***** Entries shown *****
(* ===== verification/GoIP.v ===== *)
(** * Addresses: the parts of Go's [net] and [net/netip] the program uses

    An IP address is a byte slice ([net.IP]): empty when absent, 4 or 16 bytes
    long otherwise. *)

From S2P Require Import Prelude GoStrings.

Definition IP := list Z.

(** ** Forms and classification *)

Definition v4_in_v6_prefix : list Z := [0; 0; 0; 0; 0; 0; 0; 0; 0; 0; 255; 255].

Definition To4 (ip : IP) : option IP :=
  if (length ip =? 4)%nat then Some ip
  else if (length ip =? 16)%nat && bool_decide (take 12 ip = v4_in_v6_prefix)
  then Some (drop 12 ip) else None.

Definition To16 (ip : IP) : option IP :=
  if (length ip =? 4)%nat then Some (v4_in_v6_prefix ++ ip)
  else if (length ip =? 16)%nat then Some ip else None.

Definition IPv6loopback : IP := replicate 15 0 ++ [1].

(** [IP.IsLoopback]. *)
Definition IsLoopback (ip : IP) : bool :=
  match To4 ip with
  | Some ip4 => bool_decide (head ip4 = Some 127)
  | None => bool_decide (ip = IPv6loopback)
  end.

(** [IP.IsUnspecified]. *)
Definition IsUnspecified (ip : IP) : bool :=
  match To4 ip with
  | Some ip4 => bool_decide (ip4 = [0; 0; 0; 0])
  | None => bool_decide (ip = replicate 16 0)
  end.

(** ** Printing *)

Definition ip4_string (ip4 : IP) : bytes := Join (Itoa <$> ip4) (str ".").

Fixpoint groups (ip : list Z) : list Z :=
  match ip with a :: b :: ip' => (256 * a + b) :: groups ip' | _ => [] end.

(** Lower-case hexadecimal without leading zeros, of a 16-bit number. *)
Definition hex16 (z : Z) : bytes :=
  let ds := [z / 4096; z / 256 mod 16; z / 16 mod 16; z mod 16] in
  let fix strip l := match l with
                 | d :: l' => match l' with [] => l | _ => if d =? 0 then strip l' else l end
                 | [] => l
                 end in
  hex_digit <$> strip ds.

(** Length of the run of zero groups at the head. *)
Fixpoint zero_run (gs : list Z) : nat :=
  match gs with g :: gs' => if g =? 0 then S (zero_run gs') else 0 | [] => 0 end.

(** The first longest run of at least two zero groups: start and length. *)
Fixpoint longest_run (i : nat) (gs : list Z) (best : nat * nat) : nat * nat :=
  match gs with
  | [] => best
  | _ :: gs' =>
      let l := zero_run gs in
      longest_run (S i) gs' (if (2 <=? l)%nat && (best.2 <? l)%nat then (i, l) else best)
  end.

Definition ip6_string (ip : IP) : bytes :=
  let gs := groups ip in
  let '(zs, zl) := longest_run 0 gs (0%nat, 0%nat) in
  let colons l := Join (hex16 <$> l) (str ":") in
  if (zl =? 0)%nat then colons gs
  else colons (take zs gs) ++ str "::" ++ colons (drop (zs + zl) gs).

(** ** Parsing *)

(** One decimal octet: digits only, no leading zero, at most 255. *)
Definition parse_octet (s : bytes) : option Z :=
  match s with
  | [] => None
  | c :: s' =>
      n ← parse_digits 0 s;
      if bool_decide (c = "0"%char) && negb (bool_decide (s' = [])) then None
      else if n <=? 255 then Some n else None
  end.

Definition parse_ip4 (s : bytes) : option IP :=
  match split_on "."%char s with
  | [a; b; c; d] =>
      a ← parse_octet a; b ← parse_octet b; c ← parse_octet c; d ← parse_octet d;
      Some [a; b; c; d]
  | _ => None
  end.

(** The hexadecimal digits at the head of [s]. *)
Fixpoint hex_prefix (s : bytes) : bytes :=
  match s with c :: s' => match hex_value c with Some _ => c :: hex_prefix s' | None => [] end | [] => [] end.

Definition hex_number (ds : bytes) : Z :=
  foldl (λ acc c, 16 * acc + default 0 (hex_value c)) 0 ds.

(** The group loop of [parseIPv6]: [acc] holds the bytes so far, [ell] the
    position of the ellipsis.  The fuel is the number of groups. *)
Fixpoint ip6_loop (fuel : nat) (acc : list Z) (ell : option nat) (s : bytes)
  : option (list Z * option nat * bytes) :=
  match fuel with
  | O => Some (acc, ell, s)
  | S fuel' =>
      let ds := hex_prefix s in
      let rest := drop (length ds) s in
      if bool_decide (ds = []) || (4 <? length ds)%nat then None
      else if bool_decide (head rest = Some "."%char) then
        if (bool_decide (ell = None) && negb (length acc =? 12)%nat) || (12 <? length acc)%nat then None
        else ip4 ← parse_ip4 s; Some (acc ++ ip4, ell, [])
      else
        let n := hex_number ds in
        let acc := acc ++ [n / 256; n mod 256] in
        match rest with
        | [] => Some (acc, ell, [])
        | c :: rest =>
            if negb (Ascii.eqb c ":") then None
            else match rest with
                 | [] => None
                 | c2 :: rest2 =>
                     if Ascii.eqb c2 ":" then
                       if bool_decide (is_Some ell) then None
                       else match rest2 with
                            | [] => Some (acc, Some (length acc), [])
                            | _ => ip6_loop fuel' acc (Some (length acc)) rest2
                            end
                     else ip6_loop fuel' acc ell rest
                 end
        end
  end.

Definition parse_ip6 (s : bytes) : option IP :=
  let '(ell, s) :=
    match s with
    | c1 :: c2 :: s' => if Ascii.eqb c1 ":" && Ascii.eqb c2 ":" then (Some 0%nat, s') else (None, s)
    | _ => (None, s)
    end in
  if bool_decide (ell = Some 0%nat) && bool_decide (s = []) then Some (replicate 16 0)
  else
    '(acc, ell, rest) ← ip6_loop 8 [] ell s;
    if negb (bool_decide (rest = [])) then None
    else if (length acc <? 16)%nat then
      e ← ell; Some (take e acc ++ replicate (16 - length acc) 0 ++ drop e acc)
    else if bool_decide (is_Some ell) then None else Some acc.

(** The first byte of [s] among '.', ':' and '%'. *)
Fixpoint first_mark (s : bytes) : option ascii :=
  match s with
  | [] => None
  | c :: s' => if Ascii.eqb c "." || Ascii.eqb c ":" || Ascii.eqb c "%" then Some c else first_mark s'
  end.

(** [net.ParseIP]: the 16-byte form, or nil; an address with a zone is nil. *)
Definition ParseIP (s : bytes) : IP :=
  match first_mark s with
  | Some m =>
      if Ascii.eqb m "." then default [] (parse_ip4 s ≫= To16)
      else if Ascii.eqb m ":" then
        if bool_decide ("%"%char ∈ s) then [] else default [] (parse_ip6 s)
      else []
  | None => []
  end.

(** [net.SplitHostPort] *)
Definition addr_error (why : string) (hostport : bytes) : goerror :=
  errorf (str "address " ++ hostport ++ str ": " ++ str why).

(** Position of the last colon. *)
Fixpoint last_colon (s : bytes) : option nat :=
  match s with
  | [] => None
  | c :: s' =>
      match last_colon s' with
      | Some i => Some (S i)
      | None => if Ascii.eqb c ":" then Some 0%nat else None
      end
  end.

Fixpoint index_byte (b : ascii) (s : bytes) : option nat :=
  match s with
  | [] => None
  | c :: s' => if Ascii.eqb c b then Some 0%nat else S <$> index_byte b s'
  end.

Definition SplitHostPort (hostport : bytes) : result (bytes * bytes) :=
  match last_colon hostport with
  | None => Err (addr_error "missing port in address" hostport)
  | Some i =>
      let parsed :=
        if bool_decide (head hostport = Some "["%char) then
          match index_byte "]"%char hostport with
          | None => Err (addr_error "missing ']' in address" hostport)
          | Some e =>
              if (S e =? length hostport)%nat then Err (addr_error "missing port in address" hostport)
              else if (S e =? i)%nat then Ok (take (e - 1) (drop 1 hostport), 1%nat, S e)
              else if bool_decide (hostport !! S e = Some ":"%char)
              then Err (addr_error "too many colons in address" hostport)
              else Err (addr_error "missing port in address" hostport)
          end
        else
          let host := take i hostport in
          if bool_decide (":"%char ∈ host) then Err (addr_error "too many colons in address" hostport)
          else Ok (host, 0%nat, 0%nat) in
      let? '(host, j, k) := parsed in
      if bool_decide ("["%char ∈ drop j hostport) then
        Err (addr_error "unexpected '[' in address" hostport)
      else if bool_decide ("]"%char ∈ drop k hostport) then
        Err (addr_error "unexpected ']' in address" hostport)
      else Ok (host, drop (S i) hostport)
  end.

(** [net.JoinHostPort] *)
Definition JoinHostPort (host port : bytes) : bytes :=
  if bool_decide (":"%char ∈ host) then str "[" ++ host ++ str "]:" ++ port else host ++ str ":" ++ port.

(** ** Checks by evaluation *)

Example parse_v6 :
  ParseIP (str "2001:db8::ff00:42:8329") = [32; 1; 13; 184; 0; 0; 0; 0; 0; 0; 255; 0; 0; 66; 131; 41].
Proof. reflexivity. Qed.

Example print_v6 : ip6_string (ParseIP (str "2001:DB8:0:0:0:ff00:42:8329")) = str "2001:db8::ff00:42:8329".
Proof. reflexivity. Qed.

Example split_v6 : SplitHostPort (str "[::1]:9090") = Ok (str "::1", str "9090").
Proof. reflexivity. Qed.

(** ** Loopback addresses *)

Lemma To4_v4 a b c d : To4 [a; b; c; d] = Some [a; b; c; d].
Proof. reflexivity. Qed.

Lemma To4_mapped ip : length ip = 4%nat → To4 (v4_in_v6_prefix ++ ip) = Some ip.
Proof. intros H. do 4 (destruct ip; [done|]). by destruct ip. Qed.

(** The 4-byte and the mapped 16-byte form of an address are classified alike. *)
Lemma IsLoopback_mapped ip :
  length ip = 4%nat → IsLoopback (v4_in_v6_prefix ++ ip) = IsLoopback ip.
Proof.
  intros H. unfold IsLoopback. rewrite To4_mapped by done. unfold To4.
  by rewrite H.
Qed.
*****
Problem details: Only the lines from the first line of the records through the line containing "Definition To4 (ip" should be repeated, exactly as they appear.

Response to the task:
(* ===== verification/GoIP.v ===== *)
(** * Addresses: the parts of Go's [net] and [net/netip] the program uses

    An IP address is a byte slice ([net.IP]): empty when absent, 4 or 16 bytes
    long otherwise. *)

From S2P Require Import Prelude GoStrings.

Definition IP := list Z.

(** ** Forms and classification *)

Definition v4_in_v6_prefix : list Z := [0; 0; 0; 0; 0; 0; 0; 0; 0; 0; 255; 255].

Definition To4 (ip : IP) : option IP :=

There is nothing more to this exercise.